++++ PROVIDED MATERIAL ++++
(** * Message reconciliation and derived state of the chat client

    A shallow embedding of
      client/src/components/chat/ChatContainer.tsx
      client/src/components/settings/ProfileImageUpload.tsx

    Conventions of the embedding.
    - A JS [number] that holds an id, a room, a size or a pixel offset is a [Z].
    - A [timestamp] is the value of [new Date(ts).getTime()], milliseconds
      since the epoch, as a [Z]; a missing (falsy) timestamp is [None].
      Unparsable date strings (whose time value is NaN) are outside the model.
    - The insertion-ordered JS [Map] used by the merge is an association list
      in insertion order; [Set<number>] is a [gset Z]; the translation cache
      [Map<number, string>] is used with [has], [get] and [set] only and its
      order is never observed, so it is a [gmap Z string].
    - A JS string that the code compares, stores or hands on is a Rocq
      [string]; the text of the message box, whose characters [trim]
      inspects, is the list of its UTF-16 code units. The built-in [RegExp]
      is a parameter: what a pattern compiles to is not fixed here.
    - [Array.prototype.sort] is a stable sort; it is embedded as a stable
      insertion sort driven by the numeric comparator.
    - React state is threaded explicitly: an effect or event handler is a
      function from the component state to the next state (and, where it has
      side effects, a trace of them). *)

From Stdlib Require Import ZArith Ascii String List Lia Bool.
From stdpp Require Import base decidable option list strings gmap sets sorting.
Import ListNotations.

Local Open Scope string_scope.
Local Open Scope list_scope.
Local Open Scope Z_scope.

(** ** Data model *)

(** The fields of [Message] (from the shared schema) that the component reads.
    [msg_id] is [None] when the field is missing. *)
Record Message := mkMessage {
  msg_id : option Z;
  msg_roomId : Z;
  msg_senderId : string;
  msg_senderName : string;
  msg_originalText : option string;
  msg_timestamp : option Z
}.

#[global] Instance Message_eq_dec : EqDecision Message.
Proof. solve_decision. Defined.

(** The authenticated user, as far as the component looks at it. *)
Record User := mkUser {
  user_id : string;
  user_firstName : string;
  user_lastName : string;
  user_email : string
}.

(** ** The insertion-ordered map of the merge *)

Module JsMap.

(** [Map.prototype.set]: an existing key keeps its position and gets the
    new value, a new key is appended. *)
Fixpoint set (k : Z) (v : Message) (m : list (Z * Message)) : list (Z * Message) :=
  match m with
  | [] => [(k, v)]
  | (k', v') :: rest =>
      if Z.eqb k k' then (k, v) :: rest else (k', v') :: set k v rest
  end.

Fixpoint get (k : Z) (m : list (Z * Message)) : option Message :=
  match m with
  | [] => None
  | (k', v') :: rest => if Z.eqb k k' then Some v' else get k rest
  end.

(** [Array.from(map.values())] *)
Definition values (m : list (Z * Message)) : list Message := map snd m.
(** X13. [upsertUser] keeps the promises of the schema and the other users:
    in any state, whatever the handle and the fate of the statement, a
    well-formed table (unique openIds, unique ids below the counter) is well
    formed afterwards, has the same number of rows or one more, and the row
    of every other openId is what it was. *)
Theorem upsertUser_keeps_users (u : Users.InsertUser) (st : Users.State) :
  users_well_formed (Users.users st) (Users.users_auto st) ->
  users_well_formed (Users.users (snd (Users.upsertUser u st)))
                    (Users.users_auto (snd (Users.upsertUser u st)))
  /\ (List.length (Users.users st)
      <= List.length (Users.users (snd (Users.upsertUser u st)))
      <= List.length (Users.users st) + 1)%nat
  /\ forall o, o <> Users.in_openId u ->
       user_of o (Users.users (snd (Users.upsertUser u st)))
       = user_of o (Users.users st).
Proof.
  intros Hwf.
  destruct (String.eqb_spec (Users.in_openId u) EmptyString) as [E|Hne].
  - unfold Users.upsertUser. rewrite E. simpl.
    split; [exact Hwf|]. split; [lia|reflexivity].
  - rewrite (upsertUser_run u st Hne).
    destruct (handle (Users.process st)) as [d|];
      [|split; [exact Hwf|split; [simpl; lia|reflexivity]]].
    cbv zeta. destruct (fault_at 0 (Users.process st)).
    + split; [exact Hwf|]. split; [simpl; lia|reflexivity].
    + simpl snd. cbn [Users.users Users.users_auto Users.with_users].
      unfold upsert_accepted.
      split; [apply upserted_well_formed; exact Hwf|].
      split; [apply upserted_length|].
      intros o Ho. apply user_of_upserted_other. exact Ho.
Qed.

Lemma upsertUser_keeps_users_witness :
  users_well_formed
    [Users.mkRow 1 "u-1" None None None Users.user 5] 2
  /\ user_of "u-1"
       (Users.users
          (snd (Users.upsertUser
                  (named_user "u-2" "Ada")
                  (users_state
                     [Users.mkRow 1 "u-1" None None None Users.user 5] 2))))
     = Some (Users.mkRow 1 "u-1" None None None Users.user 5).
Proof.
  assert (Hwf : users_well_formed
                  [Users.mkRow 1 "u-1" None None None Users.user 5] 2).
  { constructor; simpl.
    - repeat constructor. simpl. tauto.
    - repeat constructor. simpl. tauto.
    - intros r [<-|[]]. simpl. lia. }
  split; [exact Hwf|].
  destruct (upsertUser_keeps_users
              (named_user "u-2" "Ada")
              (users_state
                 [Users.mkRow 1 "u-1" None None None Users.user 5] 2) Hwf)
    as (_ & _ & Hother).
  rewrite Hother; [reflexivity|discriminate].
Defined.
++++
THE TASK: In the data above, find the line with "destruct (String.eqb_spec (Users.in_openId" and the line with "split; [apply upserted_well_formed;". Retype both, plus every line between them, exactly.

OUTPUT FOR THIS TASK:
  destruct (String.eqb_spec (Users.in_openId u) EmptyString) as [E|Hne].
  - unfold Users.upsertUser. rewrite E. simpl.
    split; [exact Hwf|]. split; [lia|reflexivity].
  - rewrite (upsertUser_run u st Hne).
    destruct (handle (Users.process st)) as [d|];
      [|split; [exact Hwf|split; [simpl; lia|reflexivity]]].
    cbv zeta. destruct (fault_at 0 (Users.process st)).
    + split; [exact Hwf|]. split; [simpl; lia|reflexivity].
    + simpl snd. cbn [Users.users Users.users_auto Users.with_users].
      unfold upsert_accepted.
      split; [apply upserted_well_formed; exact Hwf|].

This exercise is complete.